Fault tolerance for a replica set is the number of members that can become unavailable and still leave enough members in the set to elect a primary. In other words, it is the difference between the number of members in the set and the majority needed to elect a primary. Without a primary, a replica set cannot accept write operations. Fault tolerance is an effect of replica set size, but the relationship is not direct. See the following table:

Number of Members. Majority Required to Elect a New Primary. Fault Tolerance.
3 2 1
4 3 1
5 3 2
6 4 2

Adding a member to the replica set does not always increase the fault tolerance. However, in these cases, additional members can provide support for dedicated functions, such as backups or reporting.

Use Hidden and Delayed Members for Dedicated Functions

Add hidden or delayed members to support dedicated functions, such as backup or reporting.

Load Balance on Read-Heavy Deployments

In a deployment with very high read traffic, you can improve read throughput by distributing reads to secondary members. As your deployment grows, add or move members to alternate data centers to improve redundancy and availability.

Always ensure that the main facility is able to elect a primary.

Add Capacity Ahead of Demand

The existing members of a replica set must have spare capacity to support adding a new member. Always add new members before the current demand saturates the capacity of the set.

Determine the Distribution of Members

Distribute Members Geographically

To protect your data if your main data center fails, keep at least one member in an alternate data center. Set these members’ members[n].priority to 0 to prevent them from becoming primary.

Keep a Majority of Members in One Location

When a replica set has members in multiple data centers, network partitions can prevent communication between data centers. To replicate data, members must be able to communicate to other members.

In an election, members must see each other to create a majority. To ensure that the replica set members can confirm a majority and elect a primary, keep a majority of the set’s members in one location.

Target Operations with Tag Sets

Use replica set tag sets to ensure that operations replicate to specific data centers. Tag sets also allow the routing of read operations to specific machines.

Use Journaling to Protect Against Power Failures

Enable journaling to protect data against service interruptions. Without journaling MongoDB cannot recover data after unexpected shutdowns, including power failures and unexpected reboots.

All 64-bit versions of MongoDB after version 2.0 have journaling enabled by default.

Replica Set Naming

If your application connects to more than one replica set, each set should have a distinct name.

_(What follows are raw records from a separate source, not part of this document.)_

(** * UBELEZA backend: cycles, earnings, expenses and archives

    A shallow embedding of [backend/models.py] and [backend/app.py]: the four
    tables as lists of rows in insertion order, every request handler as a
    function from the store to the new store and the response, and the
    properties of the cycle lifecycle and of the running totals proved on
    those functions. *)

From Stdlib Require Import QArith Ascii String Sorted.
From stdpp Require Import base numbers strings gmap list.

Local Open Scope Z_scope.

(** ** Values *)

(** [Decimal]: the monetary columns are [Numeric(10, 2)]; a value is held as
    its number of hundredths, so that [Decimal('20.00')] is [2000]. Sums and
    comparisons of such values are exact, as they are on Python's [Decimal]. *)
Definition Decimal : Type := Z.

(** A [datetime] is a point on a discrete time line. *)
Definition datetime : Type := Z.

(** Python's exceptions that the handlers name in their [except] clauses. *)
Inductive exn : Type := InvalidOperation | TypeError | ValueError.

Inductive pyres (A : Type) : Type :=
  | Ok (a : A)
  | Raise (e : exn).
Arguments Ok {A} a.
Arguments Raise {A} e.

(** The scalar values of a decoded JSON body. [JNull] is Python's [None],
    [JInt] a Python [int], [JFloat] a Python [float] (held in hundredths, like
    a [Decimal]), [JStr] a [str]. Arrays and nested objects are not values of
    any field the handlers read, and are left out. *)
Inductive json : Type :=
  | JNull
  | JBool (b : bool)
  | JInt (n : Z)
  | JFloat (d : Decimal)
  | JStr (s : string).

(** The body of a request, [request.get_json()]: [None] when it decodes to
    [None], otherwise the decoded object. *)
Abbreviation dict := (gmap string json).

(** [data.get(k)]: [None] for a missing key. *)
Definition dict_get (data : dict) (k : string) : json :=
  default JNull (data !! k).

(** [k in data]. *)
Definition dict_has (data : dict) (k : string) : bool :=
  bool_decide (is_Some (data !! k)).

(** Truth value of a decoded body: [None] and [{}] are false. *)
Definition dict_truthy (data : option dict) : bool :=
  match data with
  | None => false
  | Some d => negb (bool_decide (d = ∅))
  end.

(** Truth value of a scalar, as [if x] tests it. *)
Definition truthy (v : json) : bool :=
  match v with
  | JNull => false
  | JBool b => b
  | JInt n => negb (n =? 0)
  | JFloat d => negb (d =? 0)
  | JStr s => negb (bool_decide (s = ""))
  end.

(** Python's conversions of text, taken as given: [int(s)], [Decimal(s)] and
    [datetime.fromisoformat(s)] on a [str]; [None] stands for the exception
    each of them raises on text it does not accept. *)
Class PyText : Type := {
  str_to_int : string → option Z;
  str_to_Decimal : string → option Decimal;
  str_fromisoformat : string → option datetime
}.

Section Conversions.
Context `{PyText}.

(** [int(v)]. A [float] is truncated towards zero. *)
Definition py_int (v : json) : pyres Z :=
  match v with
  | JNull => Raise TypeError
  | JBool b => Ok (if b then 1 else 0)
  | JInt n => Ok n
  | JFloat d => Ok (d `quot` 100)
  | JStr s => match str_to_int s with
              | Some n => Ok n
              | None => Raise ValueError
              end
  end.

(** [Decimal(v)]. *)
Definition py_Decimal (v : json) : pyres Decimal :=
  match v with
  | JNull => Raise TypeError
  | JBool b => Ok (if b then 100 else 0)
  | JInt n => Ok (100 * n)
  | JFloat d => Ok d
  | JStr s => match str_to_Decimal s with
              | Some d => Ok d
              | None => Raise InvalidOperation
              end
  end.

(** [datetime.fromisoformat(v)]. *)
Definition py_fromisoformat (v : json) : pyres datetime :=
  match v with
  | JStr s => match str_fromisoformat s with
              | Some t => Ok t
              | None => Raise ValueError
              end
  | _ => Raise TypeError
  end.

(** [datetime.fromisoformat(data.get('timestamp', now.isoformat()))]: the
    ISO text of [now] reads back as [now]. *)
Definition timestamp_of (data : dict) (now : datetime) : pyres datetime :=
  match data !! "timestamp" with
  | None => Ok now
  | Some v => py_fromisoformat v
  end.
End Conversions.

(** ** The models ([models.py]) *)

Module CurrentCycle.
Record t : Type := mk {
  id : Z;
  gas_cost : Decimal;
  start_km : option Z;
  end_km : option Z;
  fuel_price_per_liter : option Decimal;
  is_active : bool;
  start_time : datetime;
  cumulative_earnings : Decimal;
  cumulative_race_count : Z;
  current_period_earnings : Decimal;
  current_period_race_count : Z
}.

Definition set_gas_cost (x : Decimal) (c : t) : t :=
  mk (id c) x (start_km c) (end_km c) (fuel_price_per_liter c) (is_active c)
     (start_time c) (cumulative_earnings c) (cumulative_race_count c)
     (current_period_earnings c) (current_period_race_count c).
Definition set_start_km (x : option Z) (c : t) : t :=
  mk (id c) (gas_cost c) x (end_km c) (fuel_price_per_liter c) (is_active c)
     (start_time c) (cumulative_earnings c) (cumulative_race_count c)
     (current_period_earnings c) (current_period_race_count c).
Definition set_end_km (x : option Z) (c : t) : t :=
  mk (id c) (gas_cost c) (start_km c) x (fuel_price_per_liter c) (is_active c)
     (start_time c) (cumulative_earnings c) (cumulative_race_count c)
     (current_period_earnings c) (current_period_race_count c).
Definition set_fuel_price_per_liter (x : option Decimal) (c : t) : t :=
  mk (id c) (gas_cost c) (start_km c) (end_km c) x (is_active c)
     (start_time c) (cumulative_earnings c) (cumulative_race_count c)
     (current_period_earnings c) (current_period_race_count c).
Definition set_is_active (x : bool) (c : t) : t :=
  mk (id c) (gas_cost c) (start_km c) (end_km c) (fuel_price_per_liter c) x
     (start_time c) (cumulative_earnings c) (cumulative_race_count c)
     (current_period_earnings c) (current_period_race_count c).
Definition set_cumulative_earnings (x : Decimal) (c : t) : t :=
  mk (id c) (gas_cost c) (start_km c) (end_km c) (fuel_price_per_liter c)
     (is_active c) (start_time c) x (cumulative_race_count c)
     (current_period_earnings c) (current_period_race_count c).
Definition set_cumulative_race_count (x : Z) (c : t) : t :=
  mk (id c) (gas_cost c) (start_km c) (end_km c) (fuel_price_per_liter c)
     (is_active c) (start_time c) (cumulative_earnings c) x
     (current_period_earnings c) (current_period_race_count c).
Definition set_current_period_earnings (x : Decimal) (c : t) : t :=
  mk (id c) (gas_cost c) (start_km c) (end_km c) (fuel_price_per_liter c)
     (is_active c) (start_time c) (cumulative_earnings c)
     (cumulative_race_count c) x (current_period_race_count c).
Definition set_current_period_race_count (x : Z) (c : t) : t :=
  mk (id c) (gas_cost c) (start_km c) (end_km c) (fuel_price_per_liter c)
     (is_active c) (start_time c) (cumulative_earnings c)
     (cumulative_race_count c) (current_period_earnings c) x.

(** [CurrentCycle(is_active=False)], inserted at [now] under the key [i]:
    every other column takes its default ([0.0], [0], [NULL], and
    [datetime.utcnow] for [start_time]). *)
Definition inactive (i : Z) (now : datetime) : t :=
  mk i 0 None None None false now 0 0 0 0.
End CurrentCycle.

Module Earning.
Record t : Type := mk {
  id : Z;
  cycle_id : Z;
  timestamp : datetime;
  amount : Decimal
}.
Definition set_amount (x : Decimal) (e : t) : t :=
  mk (id e) (cycle_id e) (timestamp e) x.
End Earning.

Module Expense.
Record t : Type := mk {
  id : Z;
  cycle_id : Z;
  timestamp : datetime;
  category : json;
  amount : Decimal
}.
End Expense.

Some drivers group replica set connections by replica set name.

Deployment Patterns

The following documents describe common replica set deployment patterns. Other patterns are possible and effective depending on the application’s requirements. If needed, combine features of each architecture in your own deployment:

Three Member Replica Sets
Three-member replica sets provide the minimum recommended architecture for a replica set.
Replica Sets with Four or More Members
Four or more member replica sets provide greater redundancy and can support greater distribution of read operations and dedicated functionality.
Geographically Distributed Replica Sets
Geographically distributed sets include members in multiple locations to protect against facility-specific failures, such as power outages.